TASK INPUT
(** * REAP relighting and geometric-transform estimation

    A shallow embedding of the relighting code of
    [adv_patch_bench/transforms/lighting_tf.py], of the method table of
    [hparams.py] and of the affine branch of
    [scripts/run_realism_test_main.py].

    Conventions of the embedding.
    - Python exceptions are values of [exn]; a function that can raise
      returns a [result].
    - Python [str] is [string]; [x in s] is [contains], [s.split(c)] is
      [split].
    - The Python scalar [percentile] is an IEEE binary64 number and its
      arithmetic ([1 - percentile], [* 100], [round]) is modelled bit for
      bit on [spec_float] at precision 53.
    - Tensor entries are idealised: exact rationals where the code only adds,
      multiplies and compares, exact reals where it takes square roots,
      logarithms or exponentials.  The one non-number the idealised
      arithmetic still produces, the [0/0] of a mean over no element or of a
      sample deviation over fewer than two, is [NaN] ([None]).
    - Where a property is about NaN or infinite entries, as the range of
      what the relighting functions return is, tensor entries are IEEE
      binary32 numbers ([FloatTensor], [FloatApply]).
    - Functions of Kornia, NumPy and OpenCV that the code calls but does not
      define are parameters of the definitions that call them. *)

From Stdlib Require Import String Ascii Bool Arith ZArith.
From Stdlib Require Import QArith Qround Qabs Qminmax Qreals.
From Stdlib Require Import Reals Lia Lra Psatz.
From Stdlib Require Import SpecFloat.
From Stdlib Require Import Sorting.Sorted Sorting.Permutation.
From Stdlib Require Import List.
Import ListNotations.

(** ** Exceptions and results *)

Inductive exn : Set :=
| ValueError
| AssertionError
| NotImplementedError
| IndexError
| TypeError
| AttributeError
| RuntimeError
| OverflowError.

Inductive result (A : Type) : Type :=
| Ok (a : A)
| Raise (e : exn).
(** The store once the call [q] has been issued. *)
Definition issued (q : Query) (st : Store) : Store :=
  mkStore (db st) (tail (faults st)) (queries st ++ [q]).

(** One awaited call on a model: the call is recorded, then either the
    driver rejects it or it runs against the database. *)
Definition await {A} (q : Query) (run : Db → A * Db) : M A := λ st,
  match next_fault st with
  | Some msg => (inl (JsError msg), issued q st)
  | None =>
      let r := run (db st) in
      (inr r.1, mkStore r.2 (faults (issued q st)) (queries (issued q st)))
  end.

(** [Promise.all([p, q])]: both calls are issued, whatever becomes of the
    other one; the result is the pair of their values, or a rejection
    (requests are taken to settle in the order they were issued). *)
Definition Promise_all {A B} (p : M A) (q : M B) : M (A * B) := λ st,
  let rp := p st in
  let rq := q rp.2 in
  match rp.1, rq.1 with
  | inr a, inr b => (inr (a, b), rq.2)
  | inl e, _ => (inl e, rq.2)
  | _, inl e => (inl e, rq.2)
  end.

(** ** The calls on [noteModel] and [channelModel] *)

(** A fresh ObjectId, rendered as [toHexString] does: 24 hex digits (the
    driver's ids are taken in the order of a counter). *)
Definition hexDigit (n : N) : Ascii.ascii :=
  nth (N.to_nat n) (String.list_ascii_of_string "0123456789abcdef")
    Ascii.zero.

Fixpoint hex (digits : nat) (n : N) : string :=
  match digits with
  | 0 => ""
  | S k => hex k (n / 16) +:+ String (hexDigit (n mod 16)) ""
  end.

Definition newObjectId (n : N) : string := hex 24 n.

Record UpdateResult := mkUpdateResult {
  matchedCount : nat;
  modifiedCount : nat;
}.

Record DeleteResult := mkDeleteResult { deletedCount : nat }.

Module channelModel.

(** [channelModel.findOne(flt)] *)
Definition findOne (flt : Mongo.Filter) : M (option doc) :=
  await (mkQuery ChannelCollection QFindOne flt) (λ d,
    (Mongo.findOne (castFilter (strictQuery d) channelPaths flt)
       (channels d), d)).

(** [channelModel.deleteOne(flt)] *)
Definition deleteOne (flt : Mongo.Filter) : M DeleteResult :=
  await (mkQuery ChannelCollection QDeleteOne flt) (λ d,
    let r := Mongo.deleteOne
               (castFilter (strictQuery d) channelPaths flt)
               (channels d) in
    (mkDeleteResult r.2, set_channels r.1 d)).

End channelModel.

Module noteModel.

(** The document [create] stores for [fields]: a fresh [_id], the fields,
    and the schema's own fields where [fields] has none. *)
Definition document (d : Db) (fields : doc) : doc :=
  <["_id" := SStr (newObjectId (oidCounter d))]> (fields ∪ noteDefaults d).

(** [noteModel.create(fields)]: the document is appended to the
    collection and returned. *)
Definition create (fields : doc) : M doc :=
  await (mkQuery NoteCollection QCreate []) (λ d,
    let n := document d fields in
    (n, set_oidCounter (N.succ (oidCounter d))
          (set_notes (notes d ++ [n]) d))).

(** [noteModel.findOne(flt)], hydrated. *)
Definition findOne (flt : Mongo.Filter) : M (option doc) :=
  await (mkQuery NoteCollection QFindOne flt) (λ d,
    (Mongo.findOne (castFilter (strictQuery d) notePaths flt)
       (notes d), d)).

(** [noteModel.findOne(flt).select(sel).populate({ path, select }).lean()] *)
Definition findOne_select_populate_lean (flt : Mongo.Filter)
    (sel path psel : string) : M (option obj) :=
  await (mkQuery NoteCollection QFindOne flt) (λ d,
    (Mongo.populate path psel (channels d) ∘ Mongo.select sel
       <$> Mongo.findOne (castFilter (strictQuery d) notePaths flt)
             (notes d), d)).

(** [noteModel.find(flt).select(sel).skip(s).limit(l).lean()] *)
Definition find_select_skip_limit_lean (flt : Mongo.Filter)
    (sel : string) (s l : nat) : M (list doc) :=
  await (mkQuery NoteCollection QFind flt) (λ d,
    (Mongo.select sel
       <$> Mongo.limit l (Mongo.skip s
             (Mongo.find (castFilter (strictQuery d) notePaths flt)
                (notes d))), d)).

(** [noteModel.countDocuments(flt)] *)
Definition countDocuments (flt : Mongo.Filter) : M nat :=
  await (mkQuery NoteCollection QCountDocuments flt) (λ d,
    (Mongo.countDocuments (castFilter (strictQuery d) notePaths flt)
       (notes d), d)).

(** [noteModel.updateOne(flt, { $set: payload })]; the schema is strict,
    so only its own paths are set. *)
Definition updateOne (flt : Mongo.Filter) (payload : doc)
  : M UpdateResult :=
  await (mkQuery NoteCollection QUpdateOne flt) (λ d,
    let r := Mongo.updateOne
               (castFilter (strictQuery d) notePaths flt)
               (filter (λ kv, kv.1 ∈ notePaths) payload) (notes d) in
    (mkUpdateResult r.2.1 r.2.2, set_notes r.1 d)).

(** [noteModel.deleteOne(flt)] *)
Definition deleteOne (flt : Mongo.Filter) : M DeleteResult :=
  await (mkQuery NoteCollection QDeleteOne flt) (λ d,
    let r := Mongo.deleteOne
               (castFilter (strictQuery d) notePaths flt) (notes d) in
    (mkDeleteResult r.2, set_notes r.1 d)).

End noteModel.

(** ** DTOs and the response envelope *)

Record ResponseType (T : Type) := mkResponse {
  data : T;
  statusCode : HttpStatus;
}.
Arguments mkResponse {T} _ _.
Arguments data {T} _.
Arguments statusCode {T} _.

Record CreateNoteDto := mkCreateNoteDto {
  channelId : option string;
  content : string;
  tags : list string;
}.

(** [{ id: newNote.id }] *)
Record CreateNoteResponseDto := mkCreated { created_id : option string }.

Record GetNotesQueryDto := mkGetNotesQuery {
  skip : nat;
  limit : nat;
}.

(** Modelled from the spec: [PageMetaDto] and [PageDto] ([@common] is not
    part of the sources).  The metadata is built from the total record
    count and the page options; the page pairs the items with it. *)
Record PageMetaDto := mkPageMeta {
  totalRecord : nat;
  pageOptionsDto : GetNotesQueryDto;
}.

Record PageDto := mkPage {
  page_data : list doc;
  page_meta : PageMetaDto;
}.

(** [{ id, matchedCount, modifiedCount }] *)
Record UpdateNoteResponseDto := mkUpdated {
  updated_id : string;
  updated_matchedCount : nat;
  updated_modifiedCount : nat;
}.

(** [{ id, deletedCount }] *)
Record DeleteNoteResponseDto := mkDeleted {
  deleted_id : string;
  deleted_deletedCount : nat;
}.
(** * patreon-posts: a shallow embedding of the Go sources

    The development follows the package structure of the repository:
    - [regexp] and [strings]: the fragments of the Go standard library the
      program calls, at the level of bytes;
    - [api]: [internal/api/client.go] (link extraction, markup stripping,
      page assembly);
    - [db]: [internal/db/database.go] (the posts table);
    - [cli]: the batch extraction workflow;
    - [ui]: [internal/ui/app.go] (the bubbletea model and its [Update]).

    Go strings are byte sequences and are modelled by [string] (a list of
    8-bit [ascii]); Go [int] values are modelled by [Z]. *)

From Stdlib Require Import ZArith Ascii String List Bool Lia.
From stdpp Require Import gmap strings list fin_maps.

Open Scope string_scope.
Open Scope list_scope.
Open Scope Z_scope.

(** ** Bytes *)

Abbreviation bytes := (list ascii).

Definition byte (n : nat) : ascii := ascii_of_nat n.

Definition between (lo hi c : ascii) : bool :=
  (nat_of_ascii lo <=? nat_of_ascii c)%nat && (nat_of_ascii c <=? nat_of_ascii hi)%nat.

Definition isLower (c : ascii) : bool := between "a" "z" c.
Definition isUpper (c : ascii) : bool := between "A" "Z" c.

Definition toLower (c : ascii) : ascii :=
  if isUpper c then ascii_of_nat (nat_of_ascii c + 32) else c.

Definition toUpper (c : ascii) : ascii :=
  if isLower c then ascii_of_nat (nat_of_ascii c - 32) else c.

Fixpoint isPrefix (p s : bytes) : option bytes :=
  match p, s with
  | [], _ => Some s
  | a :: p', b :: s' => if Ascii.eqb a b then isPrefix p' s' else None
  | _ :: _, [] => None
  end.

(** ** Package regexp (the fragment the program uses)

    The expressions of the program are built from literals, literals under
    the [(?i)] flag, character classes, concatenation, the greedy [?], one
    capture group, a counted repetition, and the three repetitions of a
    character class [*], [*?] and [+].  Matching works on bytes: every
    literal and every class boundary of the program's expressions is ASCII,
    so a byte of a multi-byte rune is matched only by the negated and the
    universal classes, exactly as the rune it belongs to. *)

Module regexp.

Inductive Regexp : Type :=
| Lit (c : ascii)
| Fold (c : ascii)
| Class (p : ascii -> bool)
| Cat (r1 r2 : Regexp)
| Quest (r : Regexp)
| Capture (r : Regexp)
| Repeat (n : nat) (r : Regexp)
| Star (p : ascii -> bool)
| StarLazy (p : ascii -> bool)
| Plus (p : ascii -> bool).

(** A candidate match: the matched text, the captured groups in order and
    the rest of the input. *)
Definition candidate : Type := (bytes * list bytes * bytes)%type.

(** The simple case folding orbit of a letter: both ASCII cases, and for
    [s] and [k] the runes U+017F and U+212A in their UTF-8 encoding. *)
Definition foldOrbit (c : ascii) : list bytes :=
  let l := toLower c in
  let u := toUpper c in
  [l] :: (if Ascii.eqb l u then [] else [[u]]) ++
  (if Ascii.eqb l "s" then [[byte 197; byte 191]]
   else if Ascii.eqb l "k" then [[byte 226; byte 132; byte 170]]
   else []).

Fixpoint starGreedy (p : ascii -> bool) (s : bytes) : list (bytes * bytes) :=
  match s with
  | c :: t =>
      if p c then map (fun mr => (c :: fst mr, snd mr)) (starGreedy p t) ++ [([], s)]
      else [([], s)]
  | [] => [([], [])]
  end.

Fixpoint starLazy (p : ascii -> bool) (s : bytes) : list (bytes * bytes) :=
  match s with
  | c :: t =>
      if p c then ([], s) :: map (fun mr => (c :: fst mr, snd mr)) (starLazy p t)
      else [([], s)]
  | [] => [([], [])]
  end.

Definition seqCandidates (first : list candidate) (next : bytes -> list candidate)
  : list candidate :=
  flat_map (fun c1 : candidate =>
    let '(m1, g1, t1) := c1 in
    map (fun c2 : candidate => let '(m2, g2, t2) := c2 in (m1 ++ m2, g1 ++ g2, t2))
        (next t1)) first.

(** All the ways [r] matches a prefix of [s], in the order a backtracking
    matcher tries them; the head is the leftmost-first match at this
    position. *)
Fixpoint candidates (r : Regexp) (s : bytes) {struct r} : list candidate :=
  match r with
  | Lit c =>
      match s with
      | c' :: t => if Ascii.eqb c c' then [([c'], [], t)] else []
      | [] => []
      end
  | Fold c =>
      flat_map (fun enc => match isPrefix enc s with
                           | Some t => [(enc, [], t)]
                           | None => []
                           end) (foldOrbit c)
  | Class p =>
      match s with
      | c' :: t => if p c' then [([c'], [], t)] else []
      | [] => []
      end
  | Cat r1 r2 => seqCandidates (candidates r1 s) (candidates r2)
  | Quest r1 => candidates r1 s ++ [([], [], s)]
  | Capture r1 =>
      map (fun c : candidate => let '(m, g, t) := c in (m, m :: g, t)) (candidates r1 s)
  | Repeat n r1 =>
      (fix rep (k : nat) (s : bytes) : list candidate :=
         match k with
         | O => [([], [], s)]
         | S k' => seqCandidates (candidates r1 s) (rep k')
         end) n s
  | Star p => map (fun mr => (fst mr, [], snd mr)) (starGreedy p s)
  | StarLazy p => map (fun mr => (fst mr, [], snd mr)) (starLazy p s)
  | Plus p =>
      match s with
      | c' :: t =>
          if p c' then map (fun mr => (c' :: fst mr, [], snd mr)) (starGreedy p t) else []
      | [] => []
      end
  end.

(** The successive non-overlapping leftmost-first matches of [r] in [s];
    each match is the whole text followed by its groups.  [skip] counts the
    bytes of the previous match still to pass over.  The expressions of the
    program match at least one byte, so the rules for empty matches are not
    modelled. *)
Fixpoint findAll (r : Regexp) (s : bytes) (skip : nat) : list (list bytes) :=
  match s with
  | [] => []
  | _ :: t =>
      match skip with
      | S k => findAll r t k
      | O =>
          match candidates r s with
          | (m, g, _) :: _ => (m :: g) :: findAll r t (length m - 1)
          | [] => findAll r t 0
          end
      end
  end.

Fixpoint replaceAll (r : Regexp) (repl : bytes) (s : bytes) (skip : nat) : bytes :=
  match s with
  | [] => []
  | c :: t =>
      match skip with
      | S k => replaceAll r repl t k
      | O =>
          match candidates r s with
          | (m, _, _) :: _ => repl ++ replaceAll r repl t (length m - 1)
          | [] => c :: replaceAll r repl t 0
          end
      end
  end.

EXERCISE REQUIREMENTS
Which lines above run from the one containing "(inr r.1, mkStore" down to the one containing "match rp.1, rq.1 with"? Repeat exactly those, both ends included, and nothing else.

FINISHED TASK
      (inr r.1, mkStore r.2 (faults (issued q st)) (queries (issued q st)))
  end.

(** [Promise.all([p, q])]: both calls are issued, whatever becomes of the
    other one; the result is the pair of their values, or a rejection
    (requests are taken to settle in the order they were issued). *)
Definition Promise_all {A B} (p : M A) (q : M B) : M (A * B) := λ st,
  let rp := p st in
  let rq := q rp.2 in
  match rp.1, rq.1 with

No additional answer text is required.